En ese momento sonó un estrépito de caída de cacharros. Susana se separó rápidamente y yo me subí el top instintivamente. Miramos hacia la ventana de la cocina del vecino y vimos una sombra moverse rápidamente. En la excitación debía de haber hecho algún movimiento brusco y tirado algo sin querer. Se encendieron otras luces en su casa y oímos una voz de mujer.
—Pero ¿qué ha pasado? Julián, ¿qué haces levantado a estas horas?
—Tenía sed, pero por no encender la luz me he tropezado y he tirado el frutero.

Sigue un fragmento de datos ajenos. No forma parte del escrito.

Lemma id_valid st p :
  isO p -> okAt st p -> (Z.of_nat (length (oSlots st)) <= 2 ^ 32)%Z ->
  slotId (infoOf p) <> INVALID_OVERFLOW_SLOT_ID /\ infoOf p <> INVALID_OVF_INFO.
Proof.
  intros HO Ho Hb. destruct p as [|j]; [done|]. pose proof (okAt_O cap _ _ Ho).
  assert (Z.of_nat j <> INVALID_OVERFLOW_SLOT_ID).
  { unfold INVALID_OVERFLOW_SLOT_ID. change (2 ^ 32)%Z with 4294967296%Z in Hb.
    change (2 ^ 64)%Z with 18446744073709551616%Z. lia. }
  split; [done|]. unfold INVALID_OVF_INFO. cbn. congruence.
Qed.

Lemma setFirstFree_twice a b hd : setFirstFree a (setFirstFree b hd) = setFirstFree a hd.
Proof. done. Qed.

Lemma setFirstFree_id hd : setFirstFree (firstFreeOverflowSlotId hd) hd = hd.
Proof. by destruct hd. Qed.

(** Pushing the slots [ds] on the free list [fs]. *)
Lemma freeSlots_ok fuel :
  forall ds fs st it,
  length ds <= fuel -> NoDup (ds ++ fs) -> Forall isO ds ->
  linked st ds -> linked st fs ->
  (forall p, p ∈ ds -> viewAt st p = replicate cap None) ->
  firstFreeOverflowSlotId (indexHeader st) = idOf (fs !! 0) ->
  (Z.of_nat (length (oSlots st)) <= 2 ^ 32)%Z ->
  match ds with p :: _ => it = iterAt p | [] => slotInfo it = INVALID_OVF_INFO end ->
  exists st', freeSlots fuel it st = (Ok tt, st') /\ keeps st st' /\
    linked st' (rev ds ++ fs) /\
    indexHeader st' = setFirstFree (idOf ((rev ds ++ fs) !! 0)) (indexHeader st) /\
    forall p, p ∉ ds -> sameAt st st' p.
Proof.
  induction fuel as [|fuel IH]; intros ds fs st it Hf HN HO HLd HLf Hv Hh Hb Hit.
  all: destruct ds as [|p ds]; cbn [freeSlots].
  1, 3: rewrite decide_True by done; exists st; cbn; rewrite <- Hh, setFirstFree_id; done.
  { cbn in Hf. lia. }
  subst it. inversion_clear HO as [|?? HOp HO'].
  destruct (HLd 0 p eq_refl) as [Hop Hnp]. pose proof Hop as (s & Es & Hw).
  destruct (id_valid st p HOp Hop Hb) as [Hid1 Hid2].
  rewrite decide_False by done.
  rewrite (sbind_ok _ _ _ _ _ (readSlot_ok _ _ _ Es)).
  assert (Hn0 : numEntries (header s) = 0).
  { eapply no_entries_view; [done..|]. specialize (Hv p (list_elem_of_here _ _)).
    unfold InMemHashIndex.viewAt in Hv. by rewrite Es in Hv. }
  rewrite Hn0, bool_decide_true by done. unfold kuAssert at 1, sret at 1, sbind at 1.
  cbn in HN. apply NoDup_cons in HN as [Hnin HN].
  assert (Hnin' : (p ∉ ds) /\ (p ∉ fs)) by (split; intros ?; apply Hnin, elem_of_app; tauto).
  (* clearNextOverflowAndAdvanceIter *)
  set (st1 := setSlot p (setNext s INVALID_OVERFLOW_SLOT_ID) st).
  assert (Es1 : slotAt st1 p = Some (setNext s INVALID_OVERFLOW_SLOT_ID))
    by (by eapply slotAt_setSlot_eq).
  assert (K1 : keeps st st1) by (by apply keeps_setNext).
  assert (exists it', clearNextOverflowAndAdvanceIter (iterAt p) st = (Ok (p, it'), st1) /\
     match ds with q :: _ => it' = iterAt q | [] => slotInfo it' = INVALID_OVF_INFO end)
    as (it' & Ec & Hit').
  { unfold clearNextOverflowAndAdvanceIter. cbn [iterAt slot].
    rewrite (sbind_ok _ _ _ _ _ (readSlot_ok _ _ _ Es)).
    rewrite (sbind_ok _ _ _ _ _ (modifySlot_ok _ _ _ _ Es)). fold st1.
    assert (Enx : nextOvfSlotId (header s) = idOf (ds !! 0)).
    { unfold nextAt in Hnp. by rewrite Es in Hnp. }
    rewrite Enx. destruct ds as [|q ds]; cbn [idOf lookup list_lookup].
    - rewrite decide_False by tauto. by eexists.
    - destruct (HLd 1 q eq_refl) as [Hoq _]. inversion_clear HO' as [|?? HOq _].
      destruct (id_valid st q HOq Hoq Hb) as [Hq _]. rewrite decide_True by done.
      assert (infoOf q = mkInfo (slotId (infoOf q)) OVF) as Hinf by (by destruct q).
      rewrite <- Hinf.
      rewrite (sbind_ok _ _ _ _ _ (getSlot_ok cap st1 q ltac:(by apply K1))).
      by eexists. }
  rewrite (sbind_ok _ _ _ _ _ Ec). cbn [iterAt slotInfo].
  rewrite decide_True by (by destruct p).
  rewrite bool_decide_true by done. unfold kuAssert at 1.
  set (st2 := setHeader (setFirstFree (slotId (infoOf p)) (indexHeader st))
                (setSlot p (setNext s (idOf (fs !! 0))) st)).
  match goal with |- context [sbind ?m _ st1] => assert (Em : m st1 = (Ok tt, st2)) end.
  { unfold sbind at 1, sret at 1. unfold sget, sbind at 1.
    rewrite (sbind_ok _ _ _ _ _ (modifySlot_ok _ _ _ _ Es1)).
    unfold updateHeader, smodify. srun. f_equal. subst st1 st2.
    rewrite !indexHeader_setSlot. rewrite Hh. clear. destruct p; cbn.
    all: unfold setHeader; cbn; by rewrite list_insert_insert_eq. }
  rewrite (sbind_ok _ _ _ _ _ Em).
  set (st2' := setSlot p (setNext s (idOf (fs !! 0))) st) in *.
  assert (K2 : keeps st st2).
  { eapply keeps_trans; [by apply keeps_setNext|apply keeps_setHeader]. }
  assert (Hsame : forall q, q <> p -> sameAt st st2 q).
  { intros q Hq. unfold sameAt, st2. rewrite slotAt_setHeader. by apply sameAt_setSlot. }
  destruct (IH ds (p :: fs) st2 it') as (st' & Er & K' & HL' & Hh' & Hs').
  - cbn in Hf. lia.
  - by rewrite <- Permutation_middle, NoDup_cons.
  - done.
  - apply linked_tail in HLd. eapply linked_same; [|done].
    intros q Hq. apply Hsame. set_unfold. intros ->. tauto.
  - apply linked_cons; [by apply K2| |].
    + unfold nextAt, st2. rewrite slotAt_setHeader. unfold st2'.
      by rewrite (slotAt_setSlot_eq _ _ _ _ Es).
    + eapply linked_same; [|done]. intros q Hq. apply Hsame. intros ->. tauto.
  - intros q Hq. rewrite (keeps_view _ _ K2). apply Hv. by right.
  - done.
  - by rewrite (keeps_o _ _ K2).
  - done.
  - exists st'. rewrite Er. split; [done|]. split; [by eapply keeps_trans|].
    cbn [rev]. rewrite <- app_assoc. split; [done|]. split.
    + rewrite Hh'. unfold st2. cbn [setHeader indexHeader]. by rewrite setFirstFree_twice.
    + intros q Hq. eapply sameAt_trans; [apply Hsame|apply Hs']; set_unfold; tauto.
Qed.

(** [reclaimOverflowSlots]: the chain is cut after its last slot with an entry, and
    the rest is on the free list. *)
Lemma reclaimOverflowSlots_ok st ps i es a p fs :
  ps !! 0 = Some (PSlot i) -> Forall isO (tail ps) -> linked st ps -> gapless st ps es ->
  (Z.of_nat (length (oSlots st)) <= 2 ^ 32)%Z -> NoDup (ps ++ fs) ->
  linked st fs -> firstFreeOverflowSlotId (indexHeader st) = idOf (fs !! 0) ->
  length ps <= S (length (oSlots st)) ->
  ps !! a = Some p -> (a = 0 \/ cap * a < length es) ->
  exists st' m, reclaimOverflowSlots (iterAt p) st = (Ok tt, st') /\
    keptSlots ps es m /\ keeps st st' /\
    linked st' (take m ps) /\ linked st' (rev (drop m ps) ++ fs) /\
    indexHeader st' = setFirstFree (idOf ((rev (drop m ps) ++ fs) !! 0)) (indexHeader st) /\
    forall q, q ∉ ps -> sameAt st st' q.
Proof.
  intros Hps HO HL HG Hb HN HLf Hh Hlen Ea Ha.
  destruct (HL a p Ea) as [Hop Hnp]. pose proof Hop as (s & Es & Hw).
  pose proof (lookup_lt_Some _ _ _ Ea). apply NoDup_app in HN as (HNp & Hdis & HNf).
  unfold reclaimOverflowSlots. cbn [iterAt slot].
  rewrite (sbind_ok _ _ _ _ _ (readSlot_ok _ _ _ Es)).
  assert (nextOvfSlotId (header s) = idOf (ps !! S a)) as -> by
    (unfold nextAt in Hnp; by rewrite Es in Hnp).
  destruct (ps !! S a) as [q|] eqn:Eq.
  - assert (isO q) as HOq by (eapply Forall_lookup_1; [exact HO|]; by rewrite lookup_tail).
    destruct (HL _ _ Eq) as [Hoq _]. destruct (id_valid st q HOq Hoq Hb) as [Hidq _].
    cbn [idOf]. rewrite decide_True by done. unfold sget at 1, sbind at 1.
    destruct (skipNonEmpty_ok st ps i es Hps HO HL HG Hb (chainFuel st) a p p)
      as (m & it & lp & Esk & Hm & Elp & Hit).
    { unfold chainFuel. lia. } { done. }
    { destruct Ha as [->|Ha]; [by left|by right; left]. }
    rewrite (sbind_ok _ _ _ _ _ Esk).
    destruct (HL (m - 1) lp Elp) as [(sl & Esl & Hwl) _].
    rewrite (sbind_ok _ _ _ _ _ (modifySlot_ok _ _ _ _ Esl)).
    set (st1 := setSlot lp (setNext sl INVALID_OVERFLOW_SLOT_ID) st).
    assert (K1 : keeps st st1) by (by apply keeps_setNext).
    assert (Hs1 : forall r, r <> lp -> sameAt st st1 r) by (intros; by apply sameAt_setSlot).
    pose proof Hm as (Hm1 & Hm2 & Hm3).
    assert (Hlp : lp ∈ ps) by (by eapply list_elem_of_lookup_2).
    assert (Hlpd : lp ∉ drop m ps).
    { intros (k & Ek)%list_elem_of_lookup_1. rewrite lookup_drop in Ek.
      pose proof (NoDup_lookup _ _ _ _ HNp Ek Elp). lia. }
    assert (Hsub : forall r, r ∈ drop m ps -> r ∈ ps).
    { intros r (k & Ek)%list_elem_of_lookup_1. rewrite lookup_drop in Ek.
      by eapply list_elem_of_lookup_2. }
    destruct (freeSlots_ok (chainFuel st) (drop m ps) fs st1 it)
      as (st' & Ef & K' & HL' & Hh' & Hs').
    + rewrite length_drop. unfold chainFuel. lia.
    + apply NoDup_app. split; [by eapply sublist_NoDup; [exact HNp|apply sublist_drop]|]. split; [|done].
      intros r Hr. by apply Hdis, Hsub.
    + apply Forall_lookup_2. intros k r Ek. rewrite lookup_drop in Ek.
      eapply Forall_lookup_1; [exact HO|]. rewrite lookup_tail. 
      by replace (S (m + k - 1)) with (m + k) by lia.
    + apply (linked_same cap st); [|by apply linked_drop].
      intros r Hr. apply Hs1. by intros ->.
    + apply (linked_same cap st); [|done]. intros r Hr. apply Hs1. intros ->.
      by apply (Hdis lp).
    + intros r (k & Ek)%list_elem_of_lookup_1. rewrite lookup_drop in Ek.
      rewrite (keeps_view _ _ K1), (gapless_slot st ps es _ _ HL HG Ek).
      rewrite drop_ge by (assert (cap * m <= cap * (m + k)) by (apply Nat.mul_le_mono_l; lia); lia).
      rewrite take_nil. cbn. by rewrite Nat.sub_0_r.
    + unfold st1. by rewrite indexHeader_setSlot.
    + by rewrite (keeps_o _ _ K1).
    + unfold iterFrom in Hit. rewrite <- (Nat.add_0_r m), <- lookup_drop in Hit.
      destruct (drop m ps); exact Hit.
    + exists st', m. split; [done|]. split; [done|]. split; [by eapply keeps_trans|].
      split; [|split; [done|split]].
      * replace m with (S (m - 1)) by lia.
        eapply (linked_take st st'); [done|exact Elp|by eapply keeps_trans| |].
        -- rewrite (sameAt_next _ _ _ (Hs' lp Hlpd)). by apply nextAt_setNext.
        -- intros r (k & Ek)%list_elem_of_lookup_1. apply lookup_take_Some in Ek as [Ek Hk].
           apply sameAt_next. eapply sameAt_trans; [apply Hs1|apply Hs'].
           ++ intros ->. pose proof (NoDup_lookup _ _ _ _ HNp Ek Elp). lia.
           ++ intros (k' & Ek')%list_elem_of_lookup_1. rewrite lookup_drop in Ek'.
              pose proof (NoDup_lookup _ _ _ _ HNp Ek Ek'). lia.
      * rewrite Hh'. unfold st1. by rewrite indexHeader_setSlot.
      * intros r Hr. eapply sameAt_trans; [apply Hs1|apply Hs']; [by intros ->|].
        intros Hr'. by apply Hr, Hsub.
  - cbn [idOf]. rewrite decide_False by tauto. apply lookup_ge_None_1 in Eq.
    exists st, (length ps). unfold sret.
    pose proof (gapless_length st ps es HL HG).
    rewrite drop_ge, take_ge by lia. cbn [rev app].
    split; [done|]. split; [|split; [done|]].
    + split; [lia|]. split; [|lia]. destruct Ha as [->|Ha]; [left; lia|].
      right. by replace (length ps - 1) with a by lia.
    + rewrite <- Hh, setFirstFree_id. done.
Qed.

(** ** Allocating an overflow slot *)
Definition freeListOK (st : InMemHashIndex T) (fs : list slotPtr) : Prop :=
  linked st fs /\ Forall isO fs /\ NoDup fs /\
  (forall p, p ∈ fs -> viewAt st p = replicate cap None) /\
  firstFreeOverflowSlotId (indexHeader st) = idOf (fs !! 0).

Lemma slotAt_grow st s q :
  q <> OSlot (length (oSlots st)) ->
  slotAt (mkIndex (pSlots st) (oSlots st ++ [s]) (indexHeader st)) q = slotAt st q.
Proof.
  destruct q as [|j]; cbn; [done|]. intros Hj.
  destruct (decide (j < length (oSlots st))); [by apply lookup_app_l|].
  rewrite lookup_ge_None_2, lookup_ge_None_2; [done|lia|].
  rewrite length_app. cbn. assert (j <> length (oSlots st)) by congruence. lia.
Qed.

Susana y yo nos empezamos a reír y nos levantamos para irnos de allí antes de que la mujer se asomara y nos viera. Nos fuimos riendo en sordina por el patio hasta la otra esquina de la urbanización, donde está mi portal. Iba a despedirme de Susana y subirme a casa cuando me cogió de la mano y me llevó hacia dentro del patio, saltando el seto de arbustos, bajo un árbol. Me apoyó sobre el tronco y me comenzó a besar en la boca a la vez que sus manos se metieron bajo mi falda buscando mi culo. Lo apretó con las dos manos y al hacerlo sentí mi vagina abrirse aún más. Tenía las bragas húmedas y no solo del sudor de haber estado sentada. Susana sacó su mano izquierda de mi culo y la metió bajo la falda buscando mis labios abiertos, echando a un lado la tela de mis bragas. Su dedo se colocó entre ellos y comenzó a moverse frotándome el clítoris suavemente. Yo la imité y a través de las mallas que llevaba encontré también sus labios abiertos y noté que la humedad había atravesado la fina tela. Comencé a frotarla también y con la otra mano le sujetaba con fuerza el culo. Estuvimos un buen rato besándonos en la boca, con las lenguas entrelazadas, lamiéndonos por dentro y masturbando la una a la otra. Tal y como estábamos de calientes no tardamos en corrernos las dos a la vez.
—¡Qué pena que no haya piscina en la urba! —dijo Susana—. Ahora mismo estaría de puta madre darse un baño.